Now, equity value at exit (we will assume exit happens in year 5) simply is the company’s selling price (say, 10x LTM EBITDA), minus net debt. In our example, 10x is the price at which the company is sold. EBITDA in year 5 comes from the company’s income statement projections (management / investor projections). Net debt in year 5 is debt in year 5 minus cash in year 5. Debt in year 5 is debt at entry plus debt increases (typically 0) minus debt repayments over the investment period, as reflected in your debt schedule (assuming an amortizing tranche, the debt balance gradually reduces along the years as cash flow covers principal repayments). The company’s cash balance at exit is based on initial cash balance plus cash flows generated over the term of the investment (the bottom line in your CFS every year).
And the IRR formula is (investor’s exit equity value / investor’s entry equity value)^(1/n)-1. The cash on cash formula is (investor’s exit equity value / investor’s entry equity value).”
2. Why sales? Why trading? Why research? Why asset management? Why private wealth management?
Peter Harrison’s suggestions:
“This is less of a question-and-answer and more about advice that will set you apart from other candidates in a very meaningful way. Most candidates know the correct way to answer the above questions (you list 3-5 reasons why you love this area and why you think you would be good at it. Ideally within 90 seconds.)
However, you will set yourself apart if you can produce something written, in the form of a mini-report. For Sales, this will be a 10-page business plan about how you plan to build your sales franchise. Same for PWM. For trading, it will be three trading ideas. For research, you can synthesise a research report you find online and use it to write you own research report (give the other report credit as a source).
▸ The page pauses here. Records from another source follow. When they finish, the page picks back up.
Lemma getlabel_components_witness :
  VIIRS._getlabel "VIIRS-M5-SDR_All" = (["VIIRS"; "M5"; "SDR_All"], Return "M5")
  ∧ VIIRS._getlabel "VIIRS-MOD-GEO_All" = (["VIIRS"; "MOD"; "GEO_All"], Return "GEO")
  ∧ VIIRS._getlabel "SDR_All" = (["SDR_All"], Raise (IndexError "list index out of range")).
Proof.
  split_and!.
  - apply (getlabel_components ["VIIRS"] "M5" "SDR_All"). repeat constructor.
  - apply (getlabel_components ["VIIRS"] "MOD" "GEO_All"). repeat constructor.
  - apply (getlabel_components ["VIIRS"] "M5" "SDR_All");
      [repeat constructor|reflexivity].
Defined.
(** X9.  For a pool of 1 to [MAX_SERVERS] servers, the assignments come
    out in the order of their start times, none before time 0; and when
    every item has a whole-number [position] they come out in ascending
    order of position, whatever the order of the input. *)
Theorem calculateCompletionTimes_order {T : Type} `{QueueItem T}
    (queueData : list T) (numServers : Z) :
  Forall (fun it => 0 <= serviceTime it <= MAX_SERVICE_TIME) queueData ->
  (Z.of_nat (List.length queueData) < 2 ^ 32)%Z ->
  (1 <= numServers <= MAX_SERVERS)%Z ->
  exists assignments : list (Assignment.t T),
    calculateCompletionTimes queueData (Some (inject_Z numServers))
    = Ok (Assignments assignments)
    /\ StronglySorted
         (fun a b => Assignment.startTime a <= Assignment.startTime b)
         assignments
    /\ Forall (fun a => 0 <= Assignment.startTime a) assignments
    /\ (Forall positioned_item queueData ->
        StronglySorted position_le (map Assignment.item assignments)).
Proof.
  intros NN _ L.
  destruct (calculateCompletionTimes_trace queueData numServers)
    as [trace [A [M G]]]; [unfold MAX_SERVERS in L; lia|].
  assert (NT : Forall nonnegative trace).
  { apply Forall_map with (f := served_item) (P := fun it => 0 <= serviceTime it).
    rewrite M.
    apply (Permutation_Forall (Permutation_sym (sort_items_Permutation _))).
    apply Forall_impl with (2 := NN). intros it [N0 _]. exact N0. }
  pose proof (free_servers_doubles (Z.to_nat numServers)) as D0.
  exists (map snd trace). split; [exact A|].
  split.
  { apply StronglySorted_map. exact (Greedy_starts_sorted _ _ G D0 NT). }
  split.
  { apply Forall_map.
    apply (Greedy_starts_bounded _ _ 0 G D0 NT).
    intros j J. rewrite repeat_length in J.
    rewrite nth_repeat_lt by exact J. apply Qle_refl. }
  intros P. rewrite map_map.
  change (map (fun x => Assignment.item (snd x)) trace)
    with (map served_item trace).
  rewrite M. apply sort_items_sorted. exact P.
Qed.

Lemma calculateCompletionTimes_order_witness :
  (Forall (fun it => 0 <= serviceTime it <= MAX_SERVICE_TIME)
     [positioned 10 3; positioned 7 1; positioned 2 2]
   /\ (Z.of_nat (List.length
                   [positioned 10 3; positioned 7 1; positioned 2 2])
       < 2 ^ 32)%Z
   /\ (1 <= 2 <= MAX_SERVERS)%Z)
  /\ calculateCompletionTimes [positioned 10 3; positioned 7 1; positioned 2 2]
       (Some (inject_Z 2))
     = Ok (Assignments [Assignment.mk (positioned 7 1) 0 7;
                        Assignment.mk (positioned 2 2) 0 2;
                        Assignment.mk (positioned 10 3) 2 12])
  /\ exists assignments : list (Assignment.t PositionedItem),
       calculateCompletionTimes [positioned 10 3; positioned 7 1; positioned 2 2]
         (Some (inject_Z 2))
       = Ok (Assignments assignments)
       /\ StronglySorted
            (fun a b => Assignment.startTime a <= Assignment.startTime b)
            assignments.
Proof.
  assert (N : Forall (fun it => 0 <= serviceTime it <= MAX_SERVICE_TIME)
                [positioned 10 3; positioned 7 1; positioned 2 2]).
  { repeat constructor; vm_compute; discriminate. }
  assert (Len : (Z.of_nat (List.length
                             [positioned 10 3; positioned 7 1; positioned 2 2])
                 < 2 ^ 32)%Z) by (simpl; lia).
  assert (L : (1 <= 2 <= MAX_SERVERS)%Z) by (unfold MAX_SERVERS; lia).
  split; [repeat split; try assumption; apply L|].
  split; [vm_compute; reflexivity|].
  destruct (calculateCompletionTimes_order
              [positioned 10 3; positioned 7 1; positioned 2 2] 2 N Len L)
    as [l [A [S _]]].
  exists l. split; assumption.
Defined.
(** * Madad map client: session and vendor-query core of [src/App.jsx]

    A shallow embedding of the [App] and [AuthScreen] components: their
    React state, the browser's [localStorage], the requests in flight and
    the handlers and effects that read and write them.  One synchronous run
    of JavaScript (an event handler, or the continuation of an awaited
    request) is one transition of the model. *)

From Stdlib Require Import ZArith Floats Bool Ascii.
From stdpp Require Import gmap strings list.

Set Warnings "-inexact-float,-register-all".
Local Open Scope string_scope.

(** ** JavaScript values *)

(** The values the code handles: what [JSON.parse] and [res.json()]
    produce, plus [undefined].  Strings are byte strings (the UTF-8 form of
    the JavaScript string); numbers are binary64 floats. *)
Inductive JSValue : Type :=
| JUndefined
| JNull
| JBool (b : bool)
| JNum (x : float)
| JStr (s : string)
| JArr (items : list JSValue)
| JObj (fields : list (string * JSValue)).

(** What a [try] block can catch. *)
Inductive Exn : Type :=
| Error (message : string)
| SyntaxError (message : string)
| TypeError (message : string).

Definition message (e : Exn) : string :=
  match e with
  | Error m | SyntaxError m | TypeError m => m
  end.

(** ToBoolean. *)
Definition truthy (v : JSValue) : bool :=
  match v with
  | JUndefined | JNull => false
  | JBool b => b
  | JNum x => negb (PrimFloat.is_zero x || PrimFloat.is_nan x)
  | JStr s => negb (String.eqb s "")
  | JArr _ | JObj _ => true
  end.

(** [a || b]. *)
Definition js_or (a b : JSValue) : JSValue := if truthy a then a else b.

(** Own property of an object literal; an absent key reads [undefined]. *)
Fixpoint field (k : string) (fields : list (string * JSValue)) : JSValue :=
  match fields with
  | [] => JUndefined
  | (k', v) :: rest => if String.eqb k k' then v else field k rest
  end.
Lemma record_ready `{Ciphers} (c : call) (s s' : state) (r : outcome bool) :
  is_record c = true -> ready s -> perform c s = (r, s') ->
  exists ok, r = Done ok /\ (ok = true -> ready s').
Proof.
  intros Hc Hr E.
  pose proof Hr as ((suite & _ & Hn & _) & _ & (l & a & Hl & Ha & _)).
  unfold NonceSize, len in Hn.
  destruct c as [dst text aad|dst text aad|]; [| |discriminate]; cbn [perform] in E;
    unfold bind in E; [rewrite Encrypt_cases in E|rewrite Decrypt_cases in E];
    (destruct (value (seqCounter (fst s))) as [v [e|]];
     [injection E as <- _; eexists; split; [reflexivity|discriminate]|]);
    rewrite (maskedNonce_bytes_ge12 (nonce (fst s)) v) in E by lia;
    [rewrite crypter_encrypt_cases in E|rewrite crypter_decrypt_cases in E];
    rewrite Hl in E; cbn [advanced snd] in E; rewrite Ha in E; unfold ret in E;
    injection E as <- <-; (eexists; split; [reflexivity|]); intros _;
    apply (advanced_ready s); exact Hr.
Qed.

Lemma perform_ready `{Ciphers} (c : call) (s s' : state) (r : outcome bool) :
  ready s -> perform c s = (r, s') ->
  exists ok, r = Done ok /\ (ok = true -> ready s').
Proof.
  intros Hr E. destruct c as [dst text aad|dst text aad|].
  - apply (record_ready (CallEncrypt dst text aad) s); auto.
  - apply (record_ready (CallDecrypt dst text aad) s); auto.
  - cbn [perform] in E. unfold bind in E.
    destruct (UpdateKey s) as [ro s1] eqn:Eu.
    destruct (UpdateKey_ready s s1 ro Hr Eu) as (e & -> & Hready).
    unfold ret in E. injection E as <- <-. eexists. split; [reflexivity|].
    intros Hok. apply bool_decide_eq_true in Hok. auto.
Qed.

Lemma run_ready `{Ciphers} (calls : list call) (s s' : state) (r : outcome bool) :
  ready s -> run calls s = (r, s') ->
  exists ok, r = Done ok /\ (ok = true -> ready s').
Proof.
  revert s. induction calls as [|c rest IH]; intros s Hr E.
  - cbn in E. injection E as <- <-. exists true. auto.
  - cbn [run] in E. unfold bind in E.
    destruct (perform c s) as [ro s1] eqn:E1.
    destruct (perform_ready c s s1 ro Hr E1) as (ok & -> & Hready).
    destruct ok.
    + apply (IH s1); auto.
    + injection E as <- <-. exists false. split; [reflexivity|discriminate].
Qed.

(** X8. The working order of a half connection is kept by every run of
    calls that succeed: if the key, the static nonce and the secret have
    the sizes of the ciphersuite, the expander honours the lengths asked of
    it and the crypter pointed to holds [hc.key], then the same is true
    after the run; in particular the static nonce has 12 bytes again after
    every key update and the crypter's key is the key field. *)
Theorem successful_runs_keep_working_order `{Ciphers} (calls : list call) (s s' : state) :
  ready s ->
  run calls s = (Done true, s') ->
  ready s' /\ len (nonce (fst s')) = NonceSize /\ current_key s' = Some (key (fst s')).
Proof.
  intros Hr E. destruct (run_ready calls s s' _ Hr E) as (ok & Hok & Hready).
  injection Hok as <-. specialize (Hready eq_refl).
  split; [exact Hready|].
  destruct Hready as ((suite & _ & Hn & _) & _ & (l & a & Hl & Ha & _ & Hk)).
  split; [exact Hn|]. unfold current_key. rewrite Hl. cbn [mbind option_bind].
  rewrite Ha. cbn [mbind option_bind]. now rewrite Hk.
Qed.

Lemma sampleState_ready : ready sampleState.
Proof.
  split; [|split].
  - exists aesgcm128sha256. repeat split.
  - eexists. split; [reflexivity|apply fake_expand_honours_length].
  - eexists 0%nat, _. repeat split.
Defined.

Lemma successful_runs_keep_working_order_witness :
  ready sampleState /\
  @run fakeCiphers encryptsAroundUpdate sampleState = (Done true, afterEncryptsAroundUpdate) /\
  len (nonce (fst afterEncryptsAroundUpdate)) = NonceSize /\
  current_key afterEncryptsAroundUpdate = Some (key (fst afterEncryptsAroundUpdate)).
Proof.
  assert (E : @run fakeCiphers encryptsAroundUpdate sampleState
              = (Done true, afterEncryptsAroundUpdate)) by (vm_compute; reflexivity).
  split; [exact sampleState_ready|]. split; [exact E|].
  exact (proj2 (@successful_runs_keep_working_order fakeCiphers _ _ _ sampleState_ready E)).
Defined.

(** X9. A half connection that [NewHalfConn] returned without error
    never panics, as long as calls succeed and up to the first call that
    fails: every run of [Encrypt], [Decrypt] and [UpdateKey] calls on it
    returns, the failing call included. (The expander is taken to honour
    the lengths asked of it, which nothing in the package checks for the
    nonce.) *)
Theorem constructed_half_connection_never_panics `{Ciphers} (c : Ciphersuite)
    (secret : bytes) (w w' : world) (hc : S2AHalfConnection) (calls : list call) :
  honours_length defaultHKDFExpander ->
  NewHalfConn c secret w = (Done (hc, None), w') ->
  exists ok s', run calls (hc, w') = (Done ok, s').
Proof.
  intros Hexp E. apply (NewHalfConn_ready c secret w w' hc Hexp) in E.
  destruct (run calls (hc, w')) as [r s'] eqn:Er.
  destruct (run_ready calls (hc, w') s' r E Er) as (ok & -> & _).
  exists ok, s'. reflexivity.
Qed.
(** The success alert is shown only when both directional rows,
    [(me, friend)] and [(friend, me)], are in the table with status
    ["accepted"]. *)
Theorem addFriend_added_both_rows (fail : jsstring * jsstring -> option PgError)
    (friendProfiles : list Profile.t) (myId : jsstring) (p : Profile.t)
    (friends friends' : FriendTable) :
  handleAddFriend fail friendProfiles myId p friends = (friends', AlertAdded) ->
  friends' !! (myId, Profile.id p) = Some (lit "accepted") /\
  friends' !! (Profile.id p, myId) = Some (lit "accepted").
Proof.
  unfold handleAddFriend.
  destruct (existsb _ friendProfiles); [discriminate|].
  destruct (insert_friend fail friends myId (Profile.id p) (lit "accepted"))
    as [friends1 e1] eqn:E1.
  destruct (insert_friend fail friends1 (Profile.id p) myId (lit "accepted"))
    as [friends2 e2] eqn:E2.
  destruct e1, e2; try discriminate. intros H. injection H as <-.
  pose proof (insert_friend_ok fail friends myId (Profile.id p) (lit "accepted")) as O1.
  pose proof (insert_friend_ok fail friends1 (Profile.id p) myId (lit "accepted")) as O2.
  pose proof (insert_friend_keeps fail friends1 (Profile.id p) myId (lit "accepted")) as K2.
  rewrite E1 in O1. rewrite E2 in O2, K2. simpl in *. auto.
Qed.

Lemma addFriend_added_both_rows_witness :
  handleAddFriend (fun _ => None) [] (lit "u1") sample_other ∅
  = (<[(lit "u2", lit "u1") := lit "accepted"]> {[(lit "u1", lit "u2") := lit "accepted"]},
     AlertAdded) /\
  (<[(lit "u2", lit "u1") := lit "accepted"]> {[(lit "u1", lit "u2") := lit "accepted"]}
     : FriendTable) !! (lit "u1", lit "u2") = Some (lit "accepted").
Proof.
  assert (H : handleAddFriend (fun _ => None) [] (lit "u1") sample_other ∅
    = (<[(lit "u2", lit "u1") := lit "accepted"]> {[(lit "u1", lit "u2") := lit "accepted"]},
       AlertAdded)) by reflexivity.
  exact (conj H (proj1 (addFriend_added_both_rows _ _ _ _ _ _ H))).
Defined.

Lemma handleAddFriend_fresh (fail : jsstring * jsstring -> option PgError)
    (friendProfiles : list Profile.t) (myId : jsstring) (p : Profile.t)
    (friends : FriendTable) :
  myId <> Profile.id p ->
  Forall (fun f => Profile.id f <> Profile.id p) friendProfiles ->
  friends !! (myId, Profile.id p) = None -> friends !! (Profile.id p, myId) = None ->
  fail (myId, Profile.id p) = None -> fail (Profile.id p, myId) = None ->
  handleAddFriend fail friendProfiles myId p friends
  = (<[(Profile.id p, myId) := lit "accepted"]>
       (<[(myId, Profile.id p) := lit "accepted"]> friends), AlertAdded).
Proof.
  intros Hne Hfp H1 H2 F1 F2. unfold handleAddFriend.
  rewrite existsb_not_friend by exact Hfp.
  unfold insert_friend at 1. rewrite H1, F1. cbv iota beta.
  unfold insert_friend. rewrite lookup_insert_ne by congruence.
  rewrite H2, F2. reflexivity.
Qed.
For asset management, it will be an asset allocation, sector allocation (mentioning why you weight three sectors more and three sectors less), geographic allocation, and say, 4 shares or bonds you would invest in now. The report should look cosmetically sexy. The interviewer knows your plan/report has little value so appearance here counts for more than content. Let’s hire the candidate who went to all this trouble (5 hours??) to prepare properly for interview! Too far-fetched, I hear you think? No. We have used this exact technique for many years to ensure our candidates look better than others at interview. It works.
3. Tell me the ‘Greeks’ and why they matter
“Most candidates can regurgitate delta, gamma, theta, etc, but fewer can explain in layman’s terms why they are so important. Part of a good answer is explaining what gamma would be: ‘We know delta is important because we have to get our hedge right. But we also care a lot about gamma because we need to know how fast delta is changing. If gamma is high, I will worry and know I need to frequently readjust my hedge.” This candidate shows me he really gets option hedging in a practical way. He can also explain it accurately and succinctly.
4. Do you have any questions?
This can be tricky. To say nothing is to create awkward silences, but you don’t want to make inappropriate references to compensation or anything a Google search will have revealed, says Hatz.
“My first question has to do with the boutique model. I am trying to understand why boutique investment banks are more successful than bulge bracket banks in recession times. Is it simply because when you are a Morgan Stanley and weigh 30% of the market, whenever the market goes down, you would go down with it, whereas boutiques with a 2% market share cannot feel the hit? Or is there something else?”
“Another question if I may: a lot of boutique investment banks get into asset management on the side of financial advisory to compensate for the unpredictability of large deals. Is it a strategy that could interest you in the future, opening an asset management arm?”